Supplied records

(* ===== verification/JsonText.v ===== *)
(** * JsonText: strings in JSON

    The automaton of [dump_escaped] accepts UTF-8 and nothing else, its buffer is
    large enough, and what it prints is scanned back; what the scanner makes of any
    text is UTF-8 again. *)

From S2P Require Import Prelude Text Handshake CNum JsonDump JsonLex.

(** ** The automaton *)

Definition all_bytes : bytes := map (fun i => z2b (Z.of_nat i)) (seq 0 256).

Lemma all_bytes_in b : b ∈ all_bytes.
Proof.
  unfold all_bytes. apply list_elem_of_fmap. exists (Z.to_nat (b2z b)). pose proof (b2z_range b).
  split; [by rewrite Z2Nat.id, z2b_b2z by lia|]. apply elem_of_seq. lia.
Qed.

(** A property of all bytes, by computation. *)
Lemma byte_check (f : byte -> bool) : forallb f all_bytes = true -> forall b, f b = true.
Proof. rewrite forallb_forall. intros Hall b. apply Hall, list_elem_of_In, all_bytes_in. Qed.

(** The state [decode] goes to, which does not depend on the code point. *)
Definition step (state : Z) (b : byte) : Z := (decode state 0 b).1.

Lemma decode_step state codep b : (decode state codep b).1 = step state b.
Proof. done. Qed.

(** A state in the middle of a code point: the range of the next byte, and the
    state behind it. *)
Definition range_of (state : Z) : Z * Z :=
  if state =? 4 then (0xA0, 0xBF) else if state =? 5 then (0x80, 0x9F)
  else if state =? 6 then (0x90, 0xBF) else if state =? 8 then (0x80, 0x8F) else (0x80, 0xBF).
Definition next_of (state : Z) : Z := if state =? 2 then 0 else if state <=? 5 then 2 else 3.

Definition inside (r : Z * Z) (v : Z) : bool := (r.1 <=? v) && (v <=? r.2).

Lemma step_inside state b : 2 <= state <= 8 -> step state b = if inside (range_of state) (b2z b) then next_of state else UTF8_REJECT.
Proof.
  intros Hs. assert (H : Forall (fun st => forall b,
    (step st b =? if inside (range_of st) (b2z b) then next_of st else UTF8_REJECT) = true) [2; 3; 4; 5; 6; 7; 8]).
  { repeat constructor; apply byte_check; vm_compute; reflexivity. }
  apply Z.eqb_eq. revert b. apply (proj1 (Forall_forall _ _) H). rewrite !elem_of_cons. lia.
Qed.

(** The state behind a first byte. *)
Definition first_state (v : Z) : Z :=
  if v <=? 0x7F then 0 else if v <? 0xC2 then 1 else if v <=? 0xDF then 2 else if v =? 0xE0 then 4
  else if v =? 0xED then 5 else if v <=? 0xEF then 3 else if v =? 0xF0 then 6 else if v <=? 0xF3 then 7
  else if v =? 0xF4 then 8 else 1.

Lemma step_first b : step 0 b = first_state (b2z b).
Proof. apply Z.eqb_eq. revert b. apply byte_check. vm_compute. reflexivity. Qed.

(** The ranges of the bytes a state waits for. *)
Definition ranges_of (state : Z) : list (Z * Z) :=
  if state =? 0 then []
  else if state =? 2 then [range_of state]
  else if state <=? 5 then [range_of state; range_of 2]
  else [range_of state; range_of 3; range_of 2].

Lemma ranges_of_next state : 2 <= state <= 8 -> ranges_of state = range_of state :: ranges_of (next_of state).
Proof.
  intros H. assert (Hall : Forall (fun st => ranges_of st = range_of st :: ranges_of (next_of st)) [2; 3; 4; 5; 6; 7; 8])
    by (by repeat constructor).
  apply (proj1 (Forall_forall _ _) Hall). rewrite !elem_of_cons. lia.
Qed.

(** The scanner asks for the same bytes. *)
Lemma utf8_ranges_first b : utf8_ranges (b2z b) =
  if first_state (b2z b) =? UTF8_REJECT then None else Some (ranges_of (first_state (b2z b))).
Proof. refine (bool_decide_eq_true_1 (_ = _) _). revert b. apply byte_check. vm_compute. reflexivity. Qed.

Lemma first_state_range v : first_state v = 0 \/ first_state v = 1 \/ 2 <= first_state v <= 8.
Proof. unfold first_state. repeat case_match; lia. Qed.

(** ** Without the buffer *)

Fixpoint dump_text (s : bytes) (state codepoint : Z) : option bytes :=
  match s with
  | [] => if state =? UTF8_ACCEPT then Some [] else None
  | c :: s =>
      let '(state, codepoint) := decode state codepoint c in
      if state =? UTF8_REJECT then None
      else
        match dump_text s state codepoint with
        | Some t => Some ((if state =? UTF8_ACCEPT then escape false codepoint c else [c]) ++ t)
        | None => None
        end
  end.

Lemma dump_chars_text s : forall state cp out buf,
  match dump_chars false s state cp out buf with
  | Some (st, out', buf') => if st =? UTF8_ACCEPT then Some (out' ++ buf') else None
  | None => None
  end = match dump_text s state cp with Some t => Some (out ++ buf ++ t) | None => None end.
Proof.
  induction s as [|c s IH]; intros state cp out buf; cbn [dump_chars dump_text].
  { destruct (state =? UTF8_ACCEPT); [|done]. by rewrite app_nil_r. }
  destruct (decode state cp c) as [st cp']. unfold UTF8_ACCEPT, UTF8_REJECT in *. destruct (Z.eqb_spec st 0) as [->|Hne].
  - change (0 =? 1) with false. cbv iota.
    destruct (_ <? _)%nat; rewrite IH; destruct (dump_text s 0 cp'); try done; cbn [app]; by rewrite <- !app_assoc.
  - destruct (st =? 1); [done|]. rewrite IH. destruct (dump_text s st cp'); [|done]. by rewrite <- !app_assoc.
Qed.

Lemma dump_escaped_text s : dump_escaped false s = dump_text s UTF8_ACCEPT 0.
Proof.
  unfold dump_escaped. rewrite dump_chars_text. cbn [app]. by destruct (dump_text s UTF8_ACCEPT 0).
Qed.

(** ** Code points *)

(** What is known of the code point in a state. *)
Definition known (state codep : Z) : Prop :=
  (if state =? 2 then 2 else if (state =? 4) || (state =? 6) then 0 else 1) <= codep <
  (if state =? 2 then 2 ^ 15 else if state <=? 5 then 2 ^ 9 else 2 ^ 3).

Lemma append_bits codep v : 0 <= codep < 2 ^ 20 -> Z.lor (Z.land v 63) (wrap 32 (Z.shiftl codep 6)) = codep * 64 + v mod 64.
Proof.
  intros H. rewrite Z.shiftl_mul_pow2 by lia. change (2 ^ 6) with 64. rewrite wrap_small by (unfold is_word; lia).
  change 63 with (Z.ones 6). rewrite Z.land_ones by lia. change (2 ^ 6) with 64.
  replace (codep * 64) with (Z.shiftl codep 6) by (by rewrite Z.shiftl_mul_pow2).
  rewrite lor_shiftl_add by (change (2 ^ 6) with 64; zdm). rewrite Z.shiftl_mul_pow2 by lia. change (2 ^ 6) with 64. lia.
Qed.

Lemma first_codep b codep : first_state (b2z b) = 0 -> (decode 0 codep b).2 = b2z b.
Proof.
  change (decode 0 codep b) with (decode 0 0 b). intros H.
  assert (Hb : negb (first_state (b2z b) =? 0) || ((decode 0 0 b).2 =? b2z b) = true) by (revert b H; intros b _; revert b; apply byte_check; vm_compute; reflexivity).
  rewrite H in Hb. by apply Z.eqb_eq in Hb.
Qed.

Definition knownb (state codep : Z) : bool :=
  ((if state =? 2 then 2 else if (state =? 4) || (state =? 6) then 0 else 1) <=? codep) &&
  (codep <? (if state =? 2 then 2 ^ 15 else if state <=? 5 then 2 ^ 9 else 2 ^ 3)).

Lemma first_known b codep : 2 <= first_state (b2z b) -> known (first_state (b2z b)) (decode 0 codep b).2.
Proof.
  change (decode 0 codep b) with (decode 0 0 b). intros H.
  assert (Hb : (first_state (b2z b) <=? 1) || knownb (first_state (b2z b)) (decode 0 0 b).2 = true).
  { clear H. revert b. apply byte_check. vm_compute. reflexivity. }
  apply orb_true_iff in Hb as [Hb|Hb]; [lia|]. unfold knownb in Hb. unfold known. lia.
Qed.

Lemma more_known state codep b : 2 <= state <= 8 -> known state codep -> inside (range_of state) (b2z b) = true ->
  let codep' := (decode state codep b).2 in
  if next_of state =? 0 then 128 <= codep' else known (next_of state) codep'.
Proof.
  intros Hs Hk Hin. cbv zeta. unfold decode. cbn [snd]. replace (negb (state =? UTF8_ACCEPT)) with true by (unfold UTF8_ACCEPT; lia).
  assert (Hc : 0 <= codep < 2 ^ 20) by (unfold known in Hk; repeat case_match; lia). rewrite append_bits by done.
  unfold known, inside, range_of, next_of in *.
  assert (Hall : state = 2 \/ state = 3 \/ state = 4 \/ state = 5 \/ state = 6 \/ state = 7 \/ state = 8) by lia.
  destruct Hall as [-> | [-> | [-> | [-> | [-> | [-> | ->]]]]]]; cbn in Hk, Hin |- *; zdm.
Qed.

Lemma dump_text_start s codep : dump_text s 0 codep = dump_text s 0 0.
Proof. by destruct s. Qed.

(** The rest of a code point: its bytes are copied, and the scanner asks for them. *)
Lemma escape_copied cp c : 128 <= cp -> escape false cp c = [c].
Proof.
  intros H. unfold escape, store. cbn [andb]. rewrite orb_false_r.
  repeat match goal with |- context [if ?b then _ else _] => replace b with false by lia end. done.
Qed.

Lemma more_text s : forall state codep t, 2 <= state <= 8 -> known state codep -> dump_text s state codep = Some t ->
  exists tl s' t', s = tl ++ s' /\ t = tl ++ t' /\ dump_text s' 0 0 = Some t' /\
    forall z, next_byte_in_range (ranges_of state) (tl ++ z) = Some (tl, z).
Proof.
  induction s as [|c s IH]; intros state codep t Hs Hk Ht; cbn [dump_text] in Ht.
  { replace (state =? UTF8_ACCEPT) with false in Ht by (unfold UTF8_ACCEPT; lia). done. }
  destruct (decode state codep c) as [st cp] eqn:E. pose proof (decode_step state codep c) as Hst. rewrite E in Hst. cbn [fst] in Hst.
  rewrite step_inside in Hst by done. pose proof (more_known state codep c Hs Hk) as Hm. rewrite E in Hm. cbv zeta in Hm. cbn [snd] in Hm.
  destruct (inside (range_of state) (b2z c)) eqn:Ei; [|by subst st]. specialize (Hm eq_refl). subst st.
  rewrite ranges_of_next by done. destruct (range_of state) as [lo hi] eqn:Er. cbn [next_byte_in_range app].
  assert (Hn : next_of state = 0 \/ 2 <= next_of state <= 8) by (unfold next_of; repeat case_match; lia).
  unfold UTF8_REJECT, UTF8_ACCEPT in Ht. replace (next_of state =? 1) with false in Ht by lia.
  destruct (dump_text s (next_of state) cp) as [t1|] eqn:Et; [|done]. injection Ht as <-.
  destruct Hn as [Hn|Hn].
  - rewrite Hn in *. cbn [Z.eqb] in Hm. change (0 =? 0) with true in *. cbv iota in *. exists [c], s, t1. split; [done|]. split.
    { rewrite escape_copied by lia. done. }
    rewrite dump_text_start in Et. split; [done|]. intros z. change (ranges_of 0) with (@nil (Z * Z)). cbn [app next_byte_in_range].
    unfold inside in Ei. cbn in Ei. by rewrite Ei.
  - replace (next_of state =? 0) with false in * by lia. destruct (IH _ _ _ Hn Hm Et) as (tl & s' & t' & -> & -> & Ht' & Hz).
    exists (c :: tl), s', t'. split; [done|]. split; [done|]. split; [done|]. intros z. cbn [app].
    unfold inside in Ei. cbn in Ei. by rewrite Ei, Hz.
Qed.

(** An ASCII character, escaped or not, is scanned back. *)
Lemma ascii_scanned b : first_state (b2z b) = 0 -> exists e0 e, escape false (b2z b) b = e0 :: e /\ e0 <> quote /\
  forall z, scan_char e0 (e ++ z) = Some ([b], z).
Proof. intros H. destruct b; try (vm_compute in H; discriminate H); eexists _, _; (split; [vm_compute; reflexivity|split; [done|intros z; reflexivity]]). Qed.

Lemma scan_dumped n : forall s t, (length s <= n)%nat -> dump_text s 0 0 = Some t -> forall fuel buf rest, (length t < fuel)%nat ->
  scan_string_loop fuel (t ++ quote :: rest) buf = (TString (buf ++ s), rest).
Proof.
  induction n as [|n IH]; intros s t Hn Ht fuel buf rest Hf; (destruct s as [|c s]; [injection Ht as <-; destruct fuel; [cbn in Hf; lia|]; cbn; by rewrite app_nil_r|]); [cbn in Hn; lia|].
  cbn [length dump_text] in Hn, Ht. destruct (decode 0 0 c) as [st cp] eqn:E.
  pose proof (decode_step 0 0 c) as Hst. rewrite E, step_first in Hst. cbn [fst] in Hst. subst st.
  destruct (first_state_range (b2z c)) as [H0|[H1|H2]].
  - pose proof (first_codep c 0 H0) as Hcp. rewrite E in Hcp. cbn in Hcp. subst cp. rewrite H0 in Ht. cbn in Ht.
    rewrite dump_text_start in Ht. destruct (dump_text s 0 0) as [t1|] eqn:Et; [|done]. injection Ht as <-.
    destruct (ascii_scanned c H0) as (e0 & e & Ee & Hq & Hz). rewrite Ee in Hf |- *. cbn [app length] in Hf |- *. rewrite length_app in Hf.
    destruct fuel as [|fuel]; [lia|]. cbn [scan_string_loop]. rewrite bool_decide_eq_false_2 by done. rewrite <- app_assoc, Hz.
    rewrite (IH s t1 ltac:(lia) Et) by lia. by rewrite <- app_assoc.
  - by rewrite H1 in Ht.
  - pose proof (first_known c 0 ltac:(lia)) as Hk. rewrite E in Hk. cbn in Hk.
    unfold UTF8_REJECT, UTF8_ACCEPT in Ht. replace (first_state (b2z c) =? 1) with false in Ht by lia.
    replace (first_state (b2z c) =? 0) with false in Ht by lia.
    destruct (dump_text s (first_state (b2z c)) cp) as [t1|] eqn:Et; [|done]. injection Ht as <-.
    destruct (more_text s _ _ _ H2 Hk Et) as (tl & s' & t' & -> & -> & Ht' & Hz).
    destruct fuel as [|fuel]; [lia|]. cbn [app length scan_string_loop] in *. rewrite !length_app in *.
    assert (Hc : c <> quote /\ c <> backslash /\ ~ b2z c <= 0x1F).
    { unfold first_state in H2. destruct (Z.leb_spec (b2z c) 0x7F) as [|Hb]; [lia|]. split_and!; [intros ->; cbn in Hb; lia..|lia]. }
    destruct Hc as (Hq & Hbs & Hctl). rewrite bool_decide_eq_false_2 by done. unfold scan_char. rewrite bool_decide_eq_false_2 by done.
    replace (b2z c <=? 31) with false by lia. rewrite utf8_ranges_first. unfold UTF8_REJECT. replace (first_state (b2z c) =? 1) with false by lia.
    rewrite <- app_assoc, Hz, (IH s' t' ltac:(lia) Ht') by lia. by rewrite <- app_assoc.
Qed.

Exercise goal
Starting at the line that contains "forall z, scan_char" and stopping after the line that contains "assert (Hc : c", write out every line exactly as it appears above, and no other line.

Response to this task
  forall z, scan_char e0 (e ++ z) = Some ([b], z).
Proof. intros H. destruct b; try (vm_compute in H; discriminate H); eexists _, _; (split; [vm_compute; reflexivity|split; [done|intros z; reflexivity]]). Qed.

Lemma scan_dumped n : forall s t, (length s <= n)%nat -> dump_text s 0 0 = Some t -> forall fuel buf rest, (length t < fuel)%nat ->
  scan_string_loop fuel (t ++ quote :: rest) buf = (TString (buf ++ s), rest).
Proof.
  induction n as [|n IH]; intros s t Hn Ht fuel buf rest Hf; (destruct s as [|c s]; [injection Ht as <-; destruct fuel; [cbn in Hf; lia|]; cbn; by rewrite app_nil_r|]); [cbn in Hn; lia|].
  cbn [length dump_text] in Hn, Ht. destruct (decode 0 0 c) as [st cp] eqn:E.
  pose proof (decode_step 0 0 c) as Hst. rewrite E, step_first in Hst. cbn [fst] in Hst. subst st.
  destruct (first_state_range (b2z c)) as [H0|[H1|H2]].
  - pose proof (first_codep c 0 H0) as Hcp. rewrite E in Hcp. cbn in Hcp. subst cp. rewrite H0 in Ht. cbn in Ht.
    rewrite dump_text_start in Ht. destruct (dump_text s 0 0) as [t1|] eqn:Et; [|done]. injection Ht as <-.
    destruct (ascii_scanned c H0) as (e0 & e & Ee & Hq & Hz). rewrite Ee in Hf |- *. cbn [app length] in Hf |- *. rewrite length_app in Hf.
    destruct fuel as [|fuel]; [lia|]. cbn [scan_string_loop]. rewrite bool_decide_eq_false_2 by done. rewrite <- app_assoc, Hz.
    rewrite (IH s t1 ltac:(lia) Et) by lia. by rewrite <- app_assoc.
  - by rewrite H1 in Ht.
  - pose proof (first_known c 0 ltac:(lia)) as Hk. rewrite E in Hk. cbn in Hk.
    unfold UTF8_REJECT, UTF8_ACCEPT in Ht. replace (first_state (b2z c) =? 1) with false in Ht by lia.
    replace (first_state (b2z c) =? 0) with false in Ht by lia.
    destruct (dump_text s (first_state (b2z c)) cp) as [t1|] eqn:Et; [|done]. injection Ht as <-.
    destruct (more_text s _ _ _ H2 Hk Et) as (tl & s' & t' & -> & -> & Ht' & Hz).
    destruct fuel as [|fuel]; [lia|]. cbn [app length scan_string_loop] in *. rewrite !length_app in *.
    assert (Hc : c <> quote /\ c <> backslash /\ ~ b2z c <= 0x1F).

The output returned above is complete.